**** Exercise inputs

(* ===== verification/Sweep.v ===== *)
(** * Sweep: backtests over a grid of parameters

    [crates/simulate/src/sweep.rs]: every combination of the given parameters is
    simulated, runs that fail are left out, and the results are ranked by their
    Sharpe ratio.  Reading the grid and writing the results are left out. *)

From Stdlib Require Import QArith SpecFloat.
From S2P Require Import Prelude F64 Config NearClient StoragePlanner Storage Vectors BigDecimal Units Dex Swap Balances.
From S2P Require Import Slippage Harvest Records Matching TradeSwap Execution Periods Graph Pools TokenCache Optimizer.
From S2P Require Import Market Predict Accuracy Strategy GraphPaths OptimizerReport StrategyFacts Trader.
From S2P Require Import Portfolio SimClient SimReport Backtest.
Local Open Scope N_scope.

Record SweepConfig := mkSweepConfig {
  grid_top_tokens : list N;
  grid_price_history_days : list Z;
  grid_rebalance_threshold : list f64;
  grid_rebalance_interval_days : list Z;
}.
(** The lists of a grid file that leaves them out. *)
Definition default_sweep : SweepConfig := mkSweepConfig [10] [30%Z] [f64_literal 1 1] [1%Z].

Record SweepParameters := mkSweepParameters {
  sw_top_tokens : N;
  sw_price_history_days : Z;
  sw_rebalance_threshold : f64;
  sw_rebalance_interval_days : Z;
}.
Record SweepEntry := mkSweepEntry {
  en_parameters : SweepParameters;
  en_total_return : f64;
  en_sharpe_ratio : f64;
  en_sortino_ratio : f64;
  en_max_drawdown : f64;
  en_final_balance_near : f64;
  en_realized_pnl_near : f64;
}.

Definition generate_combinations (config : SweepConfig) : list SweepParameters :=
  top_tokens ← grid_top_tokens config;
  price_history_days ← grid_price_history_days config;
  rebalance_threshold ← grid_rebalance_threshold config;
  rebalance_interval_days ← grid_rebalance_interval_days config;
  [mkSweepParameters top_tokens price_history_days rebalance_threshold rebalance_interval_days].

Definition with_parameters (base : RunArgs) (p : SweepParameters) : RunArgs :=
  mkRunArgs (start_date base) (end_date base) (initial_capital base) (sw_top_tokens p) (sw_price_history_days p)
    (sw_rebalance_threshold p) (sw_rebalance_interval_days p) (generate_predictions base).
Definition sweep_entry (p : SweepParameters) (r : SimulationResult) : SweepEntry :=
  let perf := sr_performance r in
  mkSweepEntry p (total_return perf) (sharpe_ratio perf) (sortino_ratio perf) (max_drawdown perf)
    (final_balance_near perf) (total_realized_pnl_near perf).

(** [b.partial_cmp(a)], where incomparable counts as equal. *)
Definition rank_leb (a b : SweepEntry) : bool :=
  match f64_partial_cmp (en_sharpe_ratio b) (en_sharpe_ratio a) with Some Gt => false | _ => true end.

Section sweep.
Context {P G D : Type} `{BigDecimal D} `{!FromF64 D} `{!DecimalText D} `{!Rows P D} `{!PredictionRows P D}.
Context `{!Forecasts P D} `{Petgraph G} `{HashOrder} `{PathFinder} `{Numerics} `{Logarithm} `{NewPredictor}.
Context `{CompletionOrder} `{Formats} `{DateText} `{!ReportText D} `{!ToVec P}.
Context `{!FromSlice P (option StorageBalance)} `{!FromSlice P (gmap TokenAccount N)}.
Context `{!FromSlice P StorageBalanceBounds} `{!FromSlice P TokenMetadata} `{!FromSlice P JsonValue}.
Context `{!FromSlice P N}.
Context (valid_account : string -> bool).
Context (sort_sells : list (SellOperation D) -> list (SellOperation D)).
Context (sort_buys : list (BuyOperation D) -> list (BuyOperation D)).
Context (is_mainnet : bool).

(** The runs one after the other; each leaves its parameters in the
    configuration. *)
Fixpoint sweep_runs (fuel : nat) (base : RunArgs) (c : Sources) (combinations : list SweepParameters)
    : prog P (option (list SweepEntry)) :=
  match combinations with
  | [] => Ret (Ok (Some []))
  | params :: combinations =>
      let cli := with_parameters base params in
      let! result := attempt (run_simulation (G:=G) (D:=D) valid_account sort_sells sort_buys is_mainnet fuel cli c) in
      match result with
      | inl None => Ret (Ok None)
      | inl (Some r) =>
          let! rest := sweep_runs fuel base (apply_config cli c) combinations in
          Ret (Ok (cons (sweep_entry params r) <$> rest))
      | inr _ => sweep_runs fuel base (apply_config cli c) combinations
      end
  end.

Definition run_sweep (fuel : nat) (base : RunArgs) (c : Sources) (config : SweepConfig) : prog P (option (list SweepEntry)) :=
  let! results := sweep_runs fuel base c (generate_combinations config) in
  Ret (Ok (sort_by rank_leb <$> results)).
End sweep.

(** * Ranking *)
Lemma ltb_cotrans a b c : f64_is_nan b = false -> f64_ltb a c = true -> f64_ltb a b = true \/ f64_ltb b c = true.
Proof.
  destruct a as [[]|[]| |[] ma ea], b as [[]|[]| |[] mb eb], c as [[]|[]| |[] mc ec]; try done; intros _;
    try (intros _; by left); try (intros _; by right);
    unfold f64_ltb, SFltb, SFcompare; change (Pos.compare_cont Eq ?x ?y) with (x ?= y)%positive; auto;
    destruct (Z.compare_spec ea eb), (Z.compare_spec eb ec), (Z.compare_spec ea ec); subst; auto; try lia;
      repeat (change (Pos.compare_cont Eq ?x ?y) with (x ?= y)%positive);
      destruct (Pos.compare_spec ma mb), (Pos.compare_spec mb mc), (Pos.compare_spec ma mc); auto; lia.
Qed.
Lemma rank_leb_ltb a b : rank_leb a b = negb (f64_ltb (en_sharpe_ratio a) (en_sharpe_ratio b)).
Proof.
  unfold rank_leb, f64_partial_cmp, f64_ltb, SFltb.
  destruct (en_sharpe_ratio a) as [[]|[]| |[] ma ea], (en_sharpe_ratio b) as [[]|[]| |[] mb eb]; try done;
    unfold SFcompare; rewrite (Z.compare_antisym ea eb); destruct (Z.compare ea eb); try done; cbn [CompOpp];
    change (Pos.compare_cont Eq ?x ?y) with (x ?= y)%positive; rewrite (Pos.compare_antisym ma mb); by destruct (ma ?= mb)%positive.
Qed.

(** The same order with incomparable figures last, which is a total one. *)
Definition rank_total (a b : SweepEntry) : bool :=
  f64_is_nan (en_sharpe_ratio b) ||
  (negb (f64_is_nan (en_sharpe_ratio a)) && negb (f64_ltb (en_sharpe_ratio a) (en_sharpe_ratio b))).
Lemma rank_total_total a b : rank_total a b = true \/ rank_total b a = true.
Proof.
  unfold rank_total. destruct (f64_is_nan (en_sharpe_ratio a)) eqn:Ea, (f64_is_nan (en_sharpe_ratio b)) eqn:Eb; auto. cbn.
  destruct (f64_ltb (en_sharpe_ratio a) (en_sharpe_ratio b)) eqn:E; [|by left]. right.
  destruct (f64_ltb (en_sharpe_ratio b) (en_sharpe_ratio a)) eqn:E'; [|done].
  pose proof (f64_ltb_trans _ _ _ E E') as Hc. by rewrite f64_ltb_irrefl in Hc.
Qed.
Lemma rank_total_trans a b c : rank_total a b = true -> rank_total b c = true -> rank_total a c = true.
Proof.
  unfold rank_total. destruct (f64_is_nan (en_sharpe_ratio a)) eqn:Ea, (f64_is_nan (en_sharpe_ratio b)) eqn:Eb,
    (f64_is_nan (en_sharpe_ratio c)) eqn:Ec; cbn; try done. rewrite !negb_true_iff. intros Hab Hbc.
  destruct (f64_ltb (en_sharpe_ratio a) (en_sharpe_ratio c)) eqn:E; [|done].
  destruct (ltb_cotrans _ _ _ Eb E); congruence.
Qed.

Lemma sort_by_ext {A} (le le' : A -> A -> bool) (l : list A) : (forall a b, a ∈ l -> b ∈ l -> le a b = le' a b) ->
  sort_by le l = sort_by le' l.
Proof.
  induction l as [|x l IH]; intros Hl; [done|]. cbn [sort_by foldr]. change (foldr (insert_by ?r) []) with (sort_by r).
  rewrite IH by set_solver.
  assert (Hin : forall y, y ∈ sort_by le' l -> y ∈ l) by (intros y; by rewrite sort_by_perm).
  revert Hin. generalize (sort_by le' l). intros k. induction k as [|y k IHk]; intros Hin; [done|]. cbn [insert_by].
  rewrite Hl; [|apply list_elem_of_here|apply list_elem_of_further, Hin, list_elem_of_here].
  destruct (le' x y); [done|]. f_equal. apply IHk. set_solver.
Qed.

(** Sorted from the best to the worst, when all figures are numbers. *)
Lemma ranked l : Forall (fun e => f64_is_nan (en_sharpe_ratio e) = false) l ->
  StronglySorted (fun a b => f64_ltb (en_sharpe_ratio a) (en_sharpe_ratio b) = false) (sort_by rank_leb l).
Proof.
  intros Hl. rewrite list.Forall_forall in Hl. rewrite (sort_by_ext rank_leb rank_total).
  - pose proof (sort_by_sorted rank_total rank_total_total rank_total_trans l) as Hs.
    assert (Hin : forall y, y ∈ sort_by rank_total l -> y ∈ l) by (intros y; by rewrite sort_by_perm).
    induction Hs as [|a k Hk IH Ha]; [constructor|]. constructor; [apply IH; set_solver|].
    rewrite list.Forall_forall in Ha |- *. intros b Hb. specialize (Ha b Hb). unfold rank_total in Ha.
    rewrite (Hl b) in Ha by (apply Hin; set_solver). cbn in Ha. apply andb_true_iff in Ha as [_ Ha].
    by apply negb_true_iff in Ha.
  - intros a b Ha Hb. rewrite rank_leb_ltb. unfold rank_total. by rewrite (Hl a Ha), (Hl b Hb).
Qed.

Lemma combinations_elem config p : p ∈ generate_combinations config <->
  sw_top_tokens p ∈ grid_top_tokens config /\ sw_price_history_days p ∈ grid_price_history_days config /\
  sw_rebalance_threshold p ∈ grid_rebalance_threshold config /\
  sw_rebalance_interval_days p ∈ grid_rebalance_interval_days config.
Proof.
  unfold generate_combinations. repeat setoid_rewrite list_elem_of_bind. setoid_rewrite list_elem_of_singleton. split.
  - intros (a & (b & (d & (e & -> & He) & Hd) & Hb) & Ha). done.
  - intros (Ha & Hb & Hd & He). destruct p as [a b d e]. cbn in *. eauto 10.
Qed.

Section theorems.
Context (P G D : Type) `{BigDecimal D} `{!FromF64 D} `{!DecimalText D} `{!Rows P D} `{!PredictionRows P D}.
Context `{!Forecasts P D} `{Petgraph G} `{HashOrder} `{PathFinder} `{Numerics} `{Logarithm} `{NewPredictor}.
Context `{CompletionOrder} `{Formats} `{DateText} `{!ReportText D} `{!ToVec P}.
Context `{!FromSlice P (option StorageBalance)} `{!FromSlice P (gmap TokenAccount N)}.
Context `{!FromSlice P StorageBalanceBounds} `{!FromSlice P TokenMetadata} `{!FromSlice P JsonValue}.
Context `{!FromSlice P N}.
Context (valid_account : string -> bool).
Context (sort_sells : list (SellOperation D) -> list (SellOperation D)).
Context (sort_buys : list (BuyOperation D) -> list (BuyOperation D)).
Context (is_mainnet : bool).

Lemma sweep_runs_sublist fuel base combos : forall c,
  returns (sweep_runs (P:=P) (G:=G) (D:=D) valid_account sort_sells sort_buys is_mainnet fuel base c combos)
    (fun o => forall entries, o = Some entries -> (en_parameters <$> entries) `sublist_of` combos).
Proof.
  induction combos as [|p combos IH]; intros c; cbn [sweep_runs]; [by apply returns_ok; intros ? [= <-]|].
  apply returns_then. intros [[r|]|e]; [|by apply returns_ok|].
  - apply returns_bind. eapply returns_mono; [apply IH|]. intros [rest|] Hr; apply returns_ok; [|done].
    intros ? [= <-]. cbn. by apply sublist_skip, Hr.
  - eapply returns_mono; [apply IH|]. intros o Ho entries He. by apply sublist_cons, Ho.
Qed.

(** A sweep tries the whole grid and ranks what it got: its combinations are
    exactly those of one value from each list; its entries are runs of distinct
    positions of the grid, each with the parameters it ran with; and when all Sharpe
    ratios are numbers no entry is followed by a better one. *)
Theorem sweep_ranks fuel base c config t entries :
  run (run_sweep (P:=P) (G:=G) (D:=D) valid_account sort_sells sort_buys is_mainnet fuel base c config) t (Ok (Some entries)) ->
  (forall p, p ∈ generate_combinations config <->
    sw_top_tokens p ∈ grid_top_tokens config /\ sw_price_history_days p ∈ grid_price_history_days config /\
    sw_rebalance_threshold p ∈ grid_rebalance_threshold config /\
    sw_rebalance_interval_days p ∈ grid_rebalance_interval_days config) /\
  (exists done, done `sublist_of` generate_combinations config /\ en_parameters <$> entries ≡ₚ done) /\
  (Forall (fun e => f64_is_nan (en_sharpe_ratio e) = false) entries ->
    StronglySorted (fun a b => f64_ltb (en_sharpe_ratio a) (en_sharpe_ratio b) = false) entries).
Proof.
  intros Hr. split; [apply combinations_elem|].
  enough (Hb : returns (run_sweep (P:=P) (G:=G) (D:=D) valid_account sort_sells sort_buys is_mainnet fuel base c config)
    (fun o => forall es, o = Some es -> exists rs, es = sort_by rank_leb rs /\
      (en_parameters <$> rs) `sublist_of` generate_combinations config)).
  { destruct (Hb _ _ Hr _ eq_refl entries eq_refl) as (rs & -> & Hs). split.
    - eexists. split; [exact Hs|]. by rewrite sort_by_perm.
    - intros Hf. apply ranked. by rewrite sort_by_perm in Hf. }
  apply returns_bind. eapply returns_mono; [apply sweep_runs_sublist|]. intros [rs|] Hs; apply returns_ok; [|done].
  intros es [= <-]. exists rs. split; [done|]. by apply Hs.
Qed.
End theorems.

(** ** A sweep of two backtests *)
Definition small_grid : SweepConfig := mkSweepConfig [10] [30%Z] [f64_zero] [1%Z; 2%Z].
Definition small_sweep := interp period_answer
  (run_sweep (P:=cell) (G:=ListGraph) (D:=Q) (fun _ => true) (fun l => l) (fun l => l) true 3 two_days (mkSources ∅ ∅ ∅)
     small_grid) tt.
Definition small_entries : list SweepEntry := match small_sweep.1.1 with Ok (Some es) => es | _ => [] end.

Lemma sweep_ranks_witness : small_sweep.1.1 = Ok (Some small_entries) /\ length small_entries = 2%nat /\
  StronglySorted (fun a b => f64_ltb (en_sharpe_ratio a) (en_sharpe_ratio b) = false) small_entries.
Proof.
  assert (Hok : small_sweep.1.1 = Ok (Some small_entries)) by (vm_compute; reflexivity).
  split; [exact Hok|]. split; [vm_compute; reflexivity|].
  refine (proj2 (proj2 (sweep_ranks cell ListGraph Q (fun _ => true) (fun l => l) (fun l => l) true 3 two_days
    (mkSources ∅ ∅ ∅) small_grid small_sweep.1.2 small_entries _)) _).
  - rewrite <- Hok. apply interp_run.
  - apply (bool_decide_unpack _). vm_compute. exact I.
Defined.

********

**Task brief**
From the entries above, restate word for word the lines from the line containing "Lemma combinations_elem config" to the line containing "exactly those of", both ends included, and nothing more.

**Response for this exercise**
Lemma combinations_elem config p : p ∈ generate_combinations config <->
  sw_top_tokens p ∈ grid_top_tokens config /\ sw_price_history_days p ∈ grid_price_history_days config /\
  sw_rebalance_threshold p ∈ grid_rebalance_threshold config /\
  sw_rebalance_interval_days p ∈ grid_rebalance_interval_days config.
Proof.
  unfold generate_combinations. repeat setoid_rewrite list_elem_of_bind. setoid_rewrite list_elem_of_singleton. split.
  - intros (a & (b & (d & (e & -> & He) & Hd) & Hb) & Ha). done.
  - intros (Ha & Hb & Hd & He). destruct p as [a b d e]. cbn in *. eauto 10.
Qed.

Section theorems.
Context (P G D : Type) `{BigDecimal D} `{!FromF64 D} `{!DecimalText D} `{!Rows P D} `{!PredictionRows P D}.
Context `{!Forecasts P D} `{Petgraph G} `{HashOrder} `{PathFinder} `{Numerics} `{Logarithm} `{NewPredictor}.
Context `{CompletionOrder} `{Formats} `{DateText} `{!ReportText D} `{!ToVec P}.
Context `{!FromSlice P (option StorageBalance)} `{!FromSlice P (gmap TokenAccount N)}.
Context `{!FromSlice P StorageBalanceBounds} `{!FromSlice P TokenMetadata} `{!FromSlice P JsonValue}.
Context `{!FromSlice P N}.
Context (valid_account : string -> bool).
Context (sort_sells : list (SellOperation D) -> list (SellOperation D)).
Context (sort_buys : list (BuyOperation D) -> list (BuyOperation D)).
Context (is_mainnet : bool).

Lemma sweep_runs_sublist fuel base combos : forall c,
  returns (sweep_runs (P:=P) (G:=G) (D:=D) valid_account sort_sells sort_buys is_mainnet fuel base c combos)
    (fun o => forall entries, o = Some entries -> (en_parameters <$> entries) `sublist_of` combos).
Proof.
  induction combos as [|p combos IH]; intros c; cbn [sweep_runs]; [by apply returns_ok; intros ? [= <-]|].
  apply returns_then. intros [[r|]|e]; [|by apply returns_ok|].
  - apply returns_bind. eapply returns_mono; [apply IH|]. intros [rest|] Hr; apply returns_ok; [|done].
    intros ? [= <-]. cbn. by apply sublist_skip, Hr.
  - eapply returns_mono; [apply IH|]. intros o Ho entries He. by apply sublist_cons, Ho.
Qed.

(** A sweep tries the whole grid and ranks what it got: its combinations are
    exactly those of one value from each list; its entries are runs of distinct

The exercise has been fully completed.